Il governo Draghi ha appena deciso di creare un nuovo Comitato tecnico scientifico composto da 12 membri e guidato dal presidente del Consiglio superiore di sanità Franco Locatelli. Ma il Cts precedente, composto in gran parte da burocrati e non da esperti, per mesi ha continuato a dire tutto (e il contrario di tutto) sulla pandemia. E a farne le spese sono stati gli italiani.


Per fortuna degli italiani (speriamo) il governo Draghi ha deciso di creare un nuovo Comitato tecnico scientifico composto da 12 membri e guidato dal presidente del Consiglio superiore di sanità Franco Locatelli. Un segno di discontinuità con il passato che tanto ha inciso sulle libertà degli italiani.

Fino all’intervento del neo governo Draghi ci eravamo fidati di Agostino Miozzo. L’aria da montanaro burbero ma giusto. La praticità lontana della supponenza dottorale. Il piglio dell’uomo che, nonostante tutto, mantiene la parola. Invece anche Miozzo, il coordinatore del Comitato tecnico scientifico, c’ha tradito. Già. L’avevamo seguito nel suo incessante peregrinare mediatico. Stringevamo fiduciosi al petto i nostri pargoli, mentre lui assicurava che non c’era niente di più prezioso. Scuola, istruzione, giovani: rimanevano la priorità assoluta. Invece pure il Cts, dopo mesi passati a rassicurare le esauste famiglie, è saltato dall’altra parte della barricata: serrare gli istituti di ogni ordine e grado, ancor prima di centri commerciali e negozi.

Vi rinfreschiamo la memoria, allora.

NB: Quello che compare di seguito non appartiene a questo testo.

(** * OpenFActScore: the verification-and-scoring pipeline of [factscore/factscorer.py]

    A shallow embedding of [FactScorer.get_score] and [FactScorer._get_score]
    and of the Python string operations they use, followed by the properties
    of answer resolution, of the cross-checker veto, of the length penalty,
    of the corpus report and of the cache-flush schedule.

    Conventions of the embedding:
    - a Python [str] is a [string] whose characters are the code points below
      256 (Latin-1); [lower], [split], [strip] and [string.punctuation] are
      modelled exactly on that range;
    - a numpy float is a real number or NaN ([npfloat]); rounding, overflow
      and underflow of binary64 arithmetic are not modelled;
    - the language model, the retriever, the cross-checker, the abstain
      detector and the atomic fact generator are objects whose methods are
      record fields; calls to them are recorded in a trace of events;
    - a Python exception is a value of [exn];
    - [gamma] is an integer, as the command line declares it;
    - logging, progress bars and the printing of the cost estimates have no
      effect on the values returned and are left out. *)

From Stdlib Require Import String Ascii List Bool Arith NArith ZArith QArith.
From Stdlib Require Import Reals Lra Lia.
Import ListNotations.

Local Open Scope list_scope.
Local Open Scope string_scope.

(* ================================================================== *)
(** ** Python [str] operations *)

Module PyStr.

(** [chr n] *)
Definition chr (n : N) : ascii := ascii_of_N n.

(** ["\n"] *)
Definition nl : string := String (chr 10) EmptyString.

(** [c.lower()] on the code points below 256: A-Z and the Latin-1 capitals
    (U+00C0..U+00DE without the multiplication sign U+00D7) move up by 32. *)
Definition lower_char (c : ascii) : ascii :=
  let n := N_of_ascii c in
  if ((65 <=? n) && (n <=? 90))%N
     || ((192 <=? n) && (n <=? 222) && negb (n =? 215))%N
  then chr (n + 32) else c.

(** [s.lower()] *)
Fixpoint lower (s : string) : string :=
  match s with
  | EmptyString => EmptyString
  | String c s' => String (lower_char c) (lower s')
  end.

(** [s.find(sub)]: the position of the first occurrence, if any. *)
Definition find (sub s : string) : option nat := String.index 0 sub s.

(** [sub in s] *)
Definition contains (sub s : string) : bool :=
  match find sub s with Some _ => true | None => false end.

(** [c.isspace()] on the code points below 256: tab to carriage return, the
    separators U+001C..U+001F, space, U+0085 and U+00A0. *)
Definition isspace (c : ascii) : bool :=
  let n := N_of_ascii c in
  (((9 <=? n) && (n <=? 13)) || ((28 <=? n) && (n <=? 32))
   || (n =? 133) || (n =? 160))%N.

(** [c in string.punctuation]: the 32 ASCII punctuation characters. *)
Definition in_punctuation (c : ascii) : bool :=
  let n := N_of_ascii c in
  (((33 <=? n) && (n <=? 47)) || ((58 <=? n) && (n <=? 64))
   || ((91 <=? n) && (n <=? 96)) || ((123 <=? n) && (n <=? 126)))%N.

(** [s.translate(str.maketrans("", "", string.punctuation))]: every
    punctuation character is deleted. *)
Fixpoint strip_punctuation (s : string) : string :=
  match s with
  | EmptyString => EmptyString
  | String c s' =>
      if in_punctuation c then strip_punctuation s'
      else String c (strip_punctuation s')
  end.

Definition cons_word (w : string) (ws : list string) : list string :=
  match w with EmptyString => ws | _ => w :: ws end.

Miozzo è lo stesso che, poco tempo addietro, assicurava: «Inaccettabile chiudere le scuole e vedere poi i ragazzi nei centri commerciali». Sissignore: «Inaccettabile». Quasi quanto aver consolidato la nostra egemonia: primi in Europa a sbarrare le classi, a fine febbraio del 2020, e ultimi a riprendere le lezioni. E se in Francia gli studenti hanno perso 41 giorni, in Italia siamo già oltre i 100.

Un anno dopo, l’Italia è nuovamente sottochiave. Basta lezioni, zona rossa nel weekend, nessun contatto fuori dalla famiglia. È soprattutto il fallimento del precedente governo, mai efficace e tempestivo. Ma anche dei tecnici a cui i giallorossi s’erano affidati mani e piedi fin dall’inizio. E in particolare al ridondante Cts, che ha deciso praticamente ogni mossa nella lotta alla pandemia. Del resto il riconfermato ministro della Salute, Roberto Speranza, è un laureato in Scienze politiche che ha sempre fatto il politico, già assessore all’Urbanistica di Potenza.

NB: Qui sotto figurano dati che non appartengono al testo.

Lemma axial_grid_endpoints_witness :
  axial_grid 4 2 !! 0 = Some (4 / 2)%R
  ∧ axial_grid 4 2 !! (axial_count 2 - 1) = Some (- 4 / 2)%R.
Proof. apply (axial_grid_endpoints 4 2). lia. Defined.

(** ** The lens-plane synthesizers without azimuthal nodes *)

(** X18. Without any azimuthal node of integration ([N_phi = 0], with at
    least one radial node) both the lens-plane integration and its quick
    test stop with [ZeroDivisionError] at the step of the azimuthal weights,
    after the message and the pause: the mask function is never called and
    no figure is opened. *)
Theorem objective_field_no_azimuthal_node (psi delta : R)
    (resolution_theta resolution_phi N_rho : nat) (alpha : R)
    (mask_function : list pyarg → result (matrix C))
    (h L I0 Lambda radius : R) (fig_name : string) :
  1 ≤ N_rho →
  custom_mask_objective_field psi delta resolution_theta resolution_phi
    N_rho 0 alpha mask_function h L I0 Lambda radius fig_name
  = ([Print "Calculating field at the objective:"; Sleep 200],
     Raise ZeroDivisionError)
  ∧ test_custom_mask_objective_field psi delta resolution_theta
      resolution_phi N_rho 0 alpha mask_function h L I0 Lambda radius
    = ([Print "Calculating field at the objective:"; Sleep 200],
       Raise ZeroDivisionError).
Proof.
  intros Hnr.
  unfold custom_mask_objective_field, test_custom_mask_objective_field.
  cbv beta iota zeta delta [meshgrid].
  rewrite !py_bind_emit. cbn [fst snd].
  unfold py_div. rewrite (decide_False (P := N_rho = 0)) by lia.
  by rewrite !py_bind_lift_Ok.
Qed.

Lemma objective_field_no_azimuthal_node_witness :
  custom_mask_objective_field 45 90 2 2 3 0 1 four_argument_mask 1 1 1 1 1
    "lens"
  = ([Print "Calculating field at the objective:"; Sleep 200],
     Raise ZeroDivisionError)
  ∧ test_custom_mask_objective_field 45 90 2 2 3 0 1 four_argument_mask 1 1 1
      1 1
    = ([Print "Calculating field at the objective:"; Sleep 200],
       Raise ZeroDivisionError).
Proof.
  apply (objective_field_no_azimuthal_node 45 90 2 2 3 1 four_argument_mask
           1 1 1 1 1 "lens").
  lia.
Defined.

(** ** The focal sums, term by term *)

Lemma bind_Ok_inv {A B : Type} (m : result A) (f : A → result B) (b : B) :
  m ≫= f = Ok b → ∃ a, m = Ok a ∧ f a = Ok b.
Proof. destruct m as [a|e]; [by exists a|done]. Qed.

Lemma cell_tabulate {A : Type} (r c : nat) (f : nat → nat → A) (i j : nat) :
  i < r → j < c → cell (tabulate r c f) i j = Some (f i j).
Proof.
  intros Hi Hj. unfold cell, tabulate.
  rewrite list_lookup_fmap, lookup_seq_lt by done. simpl.
  by rewrite list_lookup_fmap, lookup_seq_lt by done.
Qed.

Non gli restava che delegare al comitato. Quello che Pierpaolo Sileri, viceministro di Robertino ed esperto chirurgo, definisce lento, burocratico e politicizzato. Oltre che pletorico: 24 esperti o pseudo-tali che il premier, Mario Draghi ha deciso di dimezzare. E a furia di predicar coerenza, pure il Cts è stato sepolto dalle sue inappellabili conclusioni. Prendiamo, appunto, l’istruzione. «Il rischio all’interno della scuola è sicuramente inferiore che all’esterno» assicura Miozzo, il 18 novembre 2020, a Porta a Porta. Il 30 novembre reitera: «È più facile che gli studenti risultino contagiati se non frequentano la scuola e fanno didattica a distanza. Quindi è meglio mandarli in aula».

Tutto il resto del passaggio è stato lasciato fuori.